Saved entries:
————
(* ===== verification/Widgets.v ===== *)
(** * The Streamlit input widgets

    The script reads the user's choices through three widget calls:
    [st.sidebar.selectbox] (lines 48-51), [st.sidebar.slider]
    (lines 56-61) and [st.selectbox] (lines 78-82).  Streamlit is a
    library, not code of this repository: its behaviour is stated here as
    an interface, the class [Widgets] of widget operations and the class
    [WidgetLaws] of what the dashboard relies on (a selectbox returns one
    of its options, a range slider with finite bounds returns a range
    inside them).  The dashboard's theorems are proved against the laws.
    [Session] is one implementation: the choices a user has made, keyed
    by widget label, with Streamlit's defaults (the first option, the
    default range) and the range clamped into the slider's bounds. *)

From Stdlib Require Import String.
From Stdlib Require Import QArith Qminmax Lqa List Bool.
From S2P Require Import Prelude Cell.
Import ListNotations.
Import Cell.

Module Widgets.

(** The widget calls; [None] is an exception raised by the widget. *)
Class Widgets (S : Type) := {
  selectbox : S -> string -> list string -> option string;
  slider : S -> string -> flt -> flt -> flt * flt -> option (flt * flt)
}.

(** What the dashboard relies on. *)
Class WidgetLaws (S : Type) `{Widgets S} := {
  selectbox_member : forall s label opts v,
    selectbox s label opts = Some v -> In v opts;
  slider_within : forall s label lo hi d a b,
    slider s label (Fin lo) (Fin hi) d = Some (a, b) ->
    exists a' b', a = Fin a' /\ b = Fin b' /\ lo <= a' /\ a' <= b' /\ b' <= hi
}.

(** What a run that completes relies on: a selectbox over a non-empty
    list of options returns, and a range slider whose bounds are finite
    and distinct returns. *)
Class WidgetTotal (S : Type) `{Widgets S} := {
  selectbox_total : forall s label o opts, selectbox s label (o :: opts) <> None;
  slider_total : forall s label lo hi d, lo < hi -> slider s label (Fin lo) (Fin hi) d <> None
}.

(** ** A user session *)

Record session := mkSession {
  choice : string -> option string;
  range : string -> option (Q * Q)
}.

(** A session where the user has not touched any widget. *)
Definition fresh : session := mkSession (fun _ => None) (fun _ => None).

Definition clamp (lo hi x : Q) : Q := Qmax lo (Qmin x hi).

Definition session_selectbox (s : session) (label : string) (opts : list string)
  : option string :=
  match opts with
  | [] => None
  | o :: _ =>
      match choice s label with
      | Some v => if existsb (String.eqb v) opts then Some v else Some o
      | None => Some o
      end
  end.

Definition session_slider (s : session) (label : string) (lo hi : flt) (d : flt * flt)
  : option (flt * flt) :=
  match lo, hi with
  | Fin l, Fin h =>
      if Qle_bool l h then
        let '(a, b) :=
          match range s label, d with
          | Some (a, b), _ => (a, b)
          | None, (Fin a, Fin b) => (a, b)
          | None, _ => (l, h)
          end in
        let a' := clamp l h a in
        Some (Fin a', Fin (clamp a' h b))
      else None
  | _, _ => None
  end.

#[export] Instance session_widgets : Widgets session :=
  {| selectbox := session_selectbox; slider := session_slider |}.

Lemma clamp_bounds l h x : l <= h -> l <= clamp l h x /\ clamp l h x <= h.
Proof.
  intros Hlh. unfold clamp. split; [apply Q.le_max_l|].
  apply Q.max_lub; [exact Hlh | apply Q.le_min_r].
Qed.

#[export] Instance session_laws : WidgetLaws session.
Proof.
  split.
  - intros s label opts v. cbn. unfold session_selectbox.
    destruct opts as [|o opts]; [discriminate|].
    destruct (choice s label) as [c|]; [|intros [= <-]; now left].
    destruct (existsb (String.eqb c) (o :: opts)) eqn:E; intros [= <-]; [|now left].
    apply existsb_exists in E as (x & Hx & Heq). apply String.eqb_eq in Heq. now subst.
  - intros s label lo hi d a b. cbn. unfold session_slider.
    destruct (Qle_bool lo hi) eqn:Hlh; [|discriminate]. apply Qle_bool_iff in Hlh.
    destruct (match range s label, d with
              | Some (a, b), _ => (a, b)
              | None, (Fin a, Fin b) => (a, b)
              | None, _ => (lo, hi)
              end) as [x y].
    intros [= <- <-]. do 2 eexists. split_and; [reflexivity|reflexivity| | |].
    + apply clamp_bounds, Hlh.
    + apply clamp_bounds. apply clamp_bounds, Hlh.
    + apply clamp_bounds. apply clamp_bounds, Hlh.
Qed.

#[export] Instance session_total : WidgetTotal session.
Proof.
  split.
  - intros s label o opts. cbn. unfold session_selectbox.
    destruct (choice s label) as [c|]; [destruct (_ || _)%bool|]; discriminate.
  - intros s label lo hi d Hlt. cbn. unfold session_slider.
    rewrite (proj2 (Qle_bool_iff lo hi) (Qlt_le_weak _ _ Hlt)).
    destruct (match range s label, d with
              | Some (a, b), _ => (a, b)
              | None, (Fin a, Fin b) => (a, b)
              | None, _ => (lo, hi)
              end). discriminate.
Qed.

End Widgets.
————
■ ACTION ITEM ■
The result consists of the line with "#[export] Instance session_laws" through the last line of the entries above, repeated exactly and with nothing else.

■ RESPONSE TO THE TASK ■
#[export] Instance session_laws : WidgetLaws session.
Proof.
  split.
  - intros s label opts v. cbn. unfold session_selectbox.
    destruct opts as [|o opts]; [discriminate|].
    destruct (choice s label) as [c|]; [|intros [= <-]; now left].
    destruct (existsb (String.eqb c) (o :: opts)) eqn:E; intros [= <-]; [|now left].
    apply existsb_exists in E as (x & Hx & Heq). apply String.eqb_eq in Heq. now subst.
  - intros s label lo hi d a b. cbn. unfold session_slider.
    destruct (Qle_bool lo hi) eqn:Hlh; [|discriminate]. apply Qle_bool_iff in Hlh.
    destruct (match range s label, d with
              | Some (a, b), _ => (a, b)
              | None, (Fin a, Fin b) => (a, b)
              | None, _ => (lo, hi)
              end) as [x y].
    intros [= <- <-]. do 2 eexists. split_and; [reflexivity|reflexivity| | |].
    + apply clamp_bounds, Hlh.
    + apply clamp_bounds. apply clamp_bounds, Hlh.
    + apply clamp_bounds. apply clamp_bounds, Hlh.
Qed.

#[export] Instance session_total : WidgetTotal session.
Proof.
  split.
  - intros s label o opts. cbn. unfold session_selectbox.
    destruct (choice s label) as [c|]; [destruct (_ || _)%bool|]; discriminate.
  - intros s label lo hi d Hlt. cbn. unfold session_slider.
    rewrite (proj2 (Qle_bool_iff lo hi) (Qlt_le_weak _ _ Hlt)).
    destruct (match range s label, d with
              | Some (a, b), _ => (a, b)
              | None, (Fin a, Fin b) => (a, b)
              | None, _ => (lo, hi)
              end). discriminate.
Qed.

End Widgets.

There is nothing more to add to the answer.